Lesson video

Hello, everyone, my name is Miss Sabzvari and I'm really excited that you decided to join me today for our math lesson.

The unit we're studying is multiplication and division.

In the previous lesson, we identified multiplication as commutative.

In this lesson, we will focus on using the division symbol when sharing.

So when you're ready, let's begin.

So let's have a look at today's lesson agenda.

First, we're going to begin by looking at division as sharing.

Next, we're going to move onto a talk task where you will have more opportunities to see some word problems, which involves division as sharing.

Then we will look at whether division is commutative, and finally, you will complete your independent task.

But before we begin, you will need the following items. You will need something to write with and something to write on, and you will need some counters or cubes.

Alternatively, you can ask your parents or carer to cut out some small pieces of paper that you can use instead.

So pause the video now to get the things that you need.

Division as sharing.

So let's have a look at the word problem on our screen.

Follow with me.

There are 18 children altogether.

There are two rows on the carpet.

How many children will be in each row? What I would like you to do is to pause the video and tell me what is known and what is unknown.

Great work.

What we know is we know the whole, we know that there are 18 children altogether.

And what we know is how many parts there are.

There are two rows on the carpet, so two rows, I know that I know how many parts or how many groups there are.

What I don't know is how many children will be in each group.

Okay, what I have done is I have created this part whole model to show you the difference between when we are multiplying and when you're dividing by sharing.

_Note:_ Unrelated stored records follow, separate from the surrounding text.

Lemma transformManifest_codes_unique_witness :
  transformManifest two_container_doc = Ok two_container_manifest /\
  In (first_shipment two_container_manifest) (ManifestData.shipments two_container_manifest) /\
  NoDup (Shipment.special_handling_codes (first_shipment two_container_manifest)).
Proof.
  assert (H : transformManifest two_container_doc = Ok two_container_manifest)
    by (vm_compute; reflexivity).
  assert (Hin : In (first_shipment two_container_manifest)
                   (ManifestData.shipments two_container_manifest)) by (left; reflexivity).
  split; [exact H | split; [exact Hin |]].
  exact (transformManifest_codes_unique _ _ _ H Hin).
Defined.

(** X5.  Within a shipment that [transformManifest] returns, no two ULD
    contents have the same [uld_id]. *)
Theorem transformManifest_uld_unique
        (apiData : value) (md : ManifestData.t) (s : Shipment.t) :
  transformManifest apiData = Ok md ->
  In s (ManifestData.shipments md) ->
  ForallOrdPairs (fun u1 u2 => ~ strictlyEqual (ULDContent.uld_id u1) (ULDContent.uld_id u2))
                 (Shipment.uld_contents s).
Proof.
  intros H Hs.
  destruct (shipment_extra _ _ _ H Hs) as (k & acc & -> & _ & _ & _ & _ & _ & _ & Hd).
  cbn [shipment Shipment.uld_contents].
  apply (ForallOrdPairs_map ULDContent.uld_id (fun a b => ~ strictlyEqual a b)).
  assert (E : map ULDContent.uld_id (map uldContent (uldIdToTotals acc))
              = map fst (uldIdToTotals acc)).
  { rewrite map_map. apply map_ext. intros [u t]. reflexivity. }
  rewrite E. eapply ForallOrdPairs_impl; [|exact Hd].
  intros a b Hab Heq. apply strict_eq_iff in Heq. unfold same_value_zero in Hab. congruence.
Qed.

Lemma transformManifest_uld_unique_witness :
  transformManifest two_container_doc = Ok two_container_manifest /\
  In (first_shipment two_container_manifest) (ManifestData.shipments two_container_manifest) /\
  ForallOrdPairs (fun u1 u2 => ~ strictlyEqual (ULDContent.uld_id u1) (ULDContent.uld_id u2))
                 (Shipment.uld_contents (first_shipment two_container_manifest)).
Proof.
  assert (H : transformManifest two_container_doc = Ok two_container_manifest)
    by (vm_compute; reflexivity).
  assert (Hin : In (first_shipment two_container_manifest)
                   (ManifestData.shipments two_container_manifest)) by (left; reflexivity).
  split; [exact H | split; [exact Hin |]].
  exact (transformManifest_uld_unique _ _ _ H Hin).
Defined.

(** X6.  No count of pieces that [transformManifest] returns is negative,
    and a shipment without pieces has no weight. *)
Theorem transformManifest_pieces_nonneg
        (apiData : value) (md : ManifestData.t) (s : Shipment.t) :
  transformManifest apiData = Ok md ->
  In s (ManifestData.shipments md) ->
  0 <= Shipment.pieces s /\
  Forall (fun u => 0 <= ULDContent.pieces u) (Shipment.uld_contents s) /\
  (Shipment.pieces s = 0 -> (Weight.value (Shipment.weight s) == 0)%Q).
Proof.
  intros H Hs.
  destruct (shipment_extra _ _ _ H Hs) as (k & acc & -> & _ & _ & Hp & Hz & Hu & _).
  cbn [shipment Shipment.pieces Shipment.uld_contents Shipment.weight Weight.value].
  split; [exact Hp | split; [| exact Hz]].
  apply Forall_map. eapply Forall_impl; [|exact Hu]. intros [u t] Ht. exact Ht.
Qed.

Lemma transformManifest_pieces_nonneg_witness :
  transformManifest two_container_doc = Ok two_container_manifest /\
  In (first_shipment two_container_manifest) (ManifestData.shipments two_container_manifest) /\
  0 <= Shipment.pieces (first_shipment two_container_manifest).
Proof.
  assert (H : transformManifest two_container_doc = Ok two_container_manifest)
    by (vm_compute; reflexivity).
  assert (Hin : In (first_shipment two_container_manifest)
                   (ManifestData.shipments two_container_manifest)) by (left; reflexivity).
  split; [exact H | split; [exact Hin |]].
  exact (proj1 (transformManifest_pieces_nonneg _ _ _ H Hin)).
Defined.

(** X7.  On a plain document, [transformManifest] returns a manifest,
    without an exception, whenever every container has an array under
    [masterbills] or under [masterbill]: the heuristic search is then the
    only part that can raise.  (On a document that is not plain, the
    conversions to a string raise, those of the log among them.) *)
Theorem transformManifest_returns_explicit (apiData : value) :
  plain apiData = true ->
  Forall (fun c => Array_isArray (js_get c "masterbills") = true \/
                   Array_isArray (js_get c "masterbill") = true)
         (array_or_empty (js_get (docOf apiData) "containers")) ->
  exists md, transformManifest apiData = Ok md.
Proof.
  intros _ H. apply transformManifest_returns.
  eapply Forall_impl; [|exact H]. intros c [Hc | Hc].
  - destruct (js_get c "masterbills") as [| | | | |ref ms|] eqn:E; try discriminate.
    exists ms. apply (masterbillsOf_explicit c ref). now left.
  - destruct (js_get c "masterbill") as [| | | | |ref ms|] eqn:E2; try discriminate.
    destruct (Array_isArray (js_get c "masterbills")) eqn:E.
    + destruct (js_get c "masterbills") as [| | | | |ref' ms'|] eqn:E1; try discriminate.
      exists ms'. apply (masterbillsOf_explicit c ref'). now left.
    + exists ms. apply (masterbillsOf_explicit c ref). right. now split.
Qed.

Lemma transformManifest_returns_explicit_witness :
  plain two_container_doc = true /\
  transformManifest two_container_doc = Ok two_container_manifest.
Proof.
  assert (Hp : plain two_container_doc = true) by reflexivity.
  split; [exact Hp |].
  destruct (transformManifest_returns_explicit two_container_doc Hp
              ltac:(repeat constructor)) as [md Hmd].
  rewrite Hmd. f_equal. apply (f_equal (fun r => match r with
                                                 | Ok m => m
                                                 | Throw _ => two_container_manifest
                                                 end)) in Hmd.
  rewrite <- Hmd. vm_compute. reflexivity.
Defined.

(** X8.  A plain document without an array of containers and without an
    array of top-level masterbills -- [null], a number, a string, an empty
    object -- gives a manifest without shipments, with 0 pieces and a
    weight of 0 kg. *)
Theorem transformManifest_empty (apiData : value) :
  plain apiData = true ->
  array_or_empty (js_get (docOf apiData) "containers") = [] ->
  array_or_empty (js_get (docOf apiData) "masterbills") = [] ->
  exists md,
    transformManifest apiData = Ok md /\
    ManifestData.shipments md = [] /\
    ManifestData.total_pieces md = 0 /\
    ManifestData.total_weight md = {| Weight.value := 0; Weight.unit := "kg" |}.
Proof.
  intros _ Hc Hm. unfold transformManifest. fold (docOf apiData). rewrite Hc, Hm.
  cbn. eexists. repeat split.
Qed.

Lemma transformManifest_empty_witness :
  exists md,
    transformManifest JNull = Ok md /\
    ManifestData.shipments md = [] /\
    ManifestData.total_pieces md = 0 /\
    ManifestData.total_weight md = {| Weight.value := 0; Weight.unit := "kg" |}.
Proof.
  apply (transformManifest_empty JNull); reflexivity.
Defined.

Section Fallback.

Lemma fold_processed (departureAirport arrivalAirport : value) (containers : list value)
      (state state' : Map Accumulator * Z) :
  walkContainers departureAirport arrivalAirport containers state = Ok state' ->
  snd state <= snd state' /\
  ((exists c mb ms, In c containers /\ masterbillsOf c = Ok (mb :: ms)) ->
   snd state < snd state').
Proof.
  revert state. induction containers as [|c l IH]; intros state.
  - intros [= <-]. split; [lia | intros (c & _ & _ & [] & _)].
  - cbn [walkContainers]. destruct (masterbillsOf c) as [found|] eqn:E; [|discriminate].
    cbn [bind]. intros H. destruct (IH _ H) as [Hle Hlt]. cbn [snd] in Hle, Hlt.
    split; [lia|].
    intros (c' & mb & ms & [<- | Hin] & Hc').
    + rewrite E in Hc'. injection Hc' as ->. cbn [List.length] in Hle. lia.
    + assert (snd state + Z.of_nat (List.length found) < snd state')
        by (apply Hlt; now exists c', mb, ms).
      lia.
Qed.

End Fallback.

(** X9.  The top-level masterbills are a fallback only: once the walk over
    the containers has found a candidate masterbill, even one that is then
    skipped, [transformManifest] does not read them.  Two documents with
    the same manifest block and the same containers then give the same
    result, whatever their top-level masterbills. *)
Theorem transformManifest_ignores_top_level (apiData apiData' : value) :
  manifestInfoOf apiData = manifestInfoOf apiData' ->
  array_or_empty (js_get (docOf apiData) "containers")
    = array_or_empty (js_get (docOf apiData') "containers") ->
  (exists c mb ms,
     In c (array_or_empty (js_get (docOf apiData) "containers")) /\
     masterbillsOf c = Ok (mb :: ms)) ->
  transformManifest apiData = transformManifest apiData'.
Proof.
  intros Hinfo Hcs Hfound. unfold transformManifest.
  fold (docOf apiData). fold (docOf apiData').
  fold (manifestInfoOf apiData). fold (manifestInfoOf apiData').
  rewrite <- Hinfo, <- Hcs.
  destruct (walkContainers _ _ _ ([], 0)) as [[walked processed]|] eqn:Ew; [|reflexivity].
  destruct (fold_processed _ _ _ _ _ Ew) as [_ Hlt]. specialize (Hlt Hfound).
  cbn [snd] in Hlt. cbn [bind].
  assert (E : (processed =? 0) = false) by (apply Z.eqb_neq; lia).
  rewrite E. reflexivity.
Qed.

Lemma transformManifest_ignores_top_level_witness :
  transformManifest
    (JObject 1 [ ("containers",
                  JArray 2 [ JObject 3 [ ("masterbills", JArray 4 [ JNull ]) ] ]);
                 ("masterbills",
                  JArray 5 [ JObject 6 [ ("masterbillNumber", JStr "AWB7") ] ]) ])
  = transformManifest
      (JObject 1 [ ("containers",
                    JArray 2 [ JObject 3 [ ("masterbills", JArray 4 [ JNull ]) ] ]) ]).
Proof.
  apply transformManifest_ignores_top_level; [reflexivity | reflexivity |].
  exists (JObject 3 [ ("masterbills", JArray 4 [ JNull ]) ]), JNull, [].
  split; [left; reflexivity | reflexivity].
Defined.

(* ================================================================== *)
(** * The anomaly report and the rules of [analyzeShipment] *)
(* ================================================================== *)

(** X10.  The anomaly report of the assistant never holds the row
    [No ULD association] for a manifest that [transformManifest] returns:
    every shipment of such a manifest has a ULD, so that a weight mismatch
    is the only anomaly that can be reported. *)
Theorem anomalies_of_transformManifest (apiData : value) (md : ManifestData.t) :
  transformManifest apiData = Ok md ->
  Forall (fun s => Shipment.uld_contents s <> []) (ManifestData.shipments md) /\
  Forall (fun a => Anomaly.issue a = "Weight mismatch") (anomalies (Some md)).
Proof.
  intros H.
  assert (Hu : Forall (fun s => Shipment.uld_contents s <> []) (ManifestData.shipments md)).
  { apply Forall_forall. intros s Hs.
    destruct (shipment_from_entry _ _ _ H Hs) as (k & acc & -> & _ & _ & Hne).
    cbn [shipment Shipment.uld_contents]. intros E. apply Hne.
    now apply map_eq_nil in E. }
  split; [exact Hu |]. unfold anomalies.
  induction Hu as [|s l Hs _ IH]; [constructor|].
  cbn [flat_map]. apply Forall_app. split; [|exact IH].
  unfold shipmentAnomalies. apply Forall_app. split.
  - destruct (Qlt_bool _ _); repeat constructor.
  - destruct (Shipment.uld_contents s); [now contradiction Hs | constructor].
Qed.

So let's read it together.

When we multiply, we know how many parts there are and the value of each part but we don't know is the whole, how many there are altogether.

So we know that there are, for example here, we know that there are two parts.

And we know how many parts there are.

So for instance, I know here I've got two parts and in each part, let's say that I have three dots, or three people, okay? So three multiplied by two, because there are two parts, is equal to six, okay? So I didn't know my whole, I worked it out.

Now like our problem now, what we need to do is we know that we're dividing by sharing because we know the value of the whole, we know how many children there are altogether.

How many? Good job, 18.

And we know how many parts there are.

So we know how many groups or how many rows we want to place our children in but what we don't know is the value of each part.

What we don't know is how many children are going to be in each row, okay? So we know our whole, which is 18.

And what we're trying to work out is how many children will be in each row.

So what I would like you to do now is to pause the video here and try and work out, using your counters, how many children are going to be in each row.

Try and write down the division equation as well.

Great work.

I know that there are 18 children altogether.

Therefore, I have chosen 18 counters to represent the 18 children.

Now there are two rows on the carpet and I want to work out how many children will be in each row.

Therefore, I'm going to add a counter for each row.

And then I'm going to carry on adding a counter to each row one at a time.

What I'm not going to do is add all of my counters to one row and then add all of my counters to other.

If we're sharing, I'm going to give one row a counter and I'm going to give my second row a counter as well.

Okay? And I keep going until I run out of all of my 18 counters.

Now what I need to remember is that teach group needs to be of an equal size.

So whatever I add to one group, I need to add to the other group.

They need to be equal.

Okay? And I will make sure that they're all aligned and they're all straight and here, I can see that one, two, three, four, five, six, seven, eight, nine.

So I know that 18 divided by two or shared into two equal groups is nine.

As I just modelled, when we are sharing, we need to place each counter in each group, okay? Until we run out of the counters that we have.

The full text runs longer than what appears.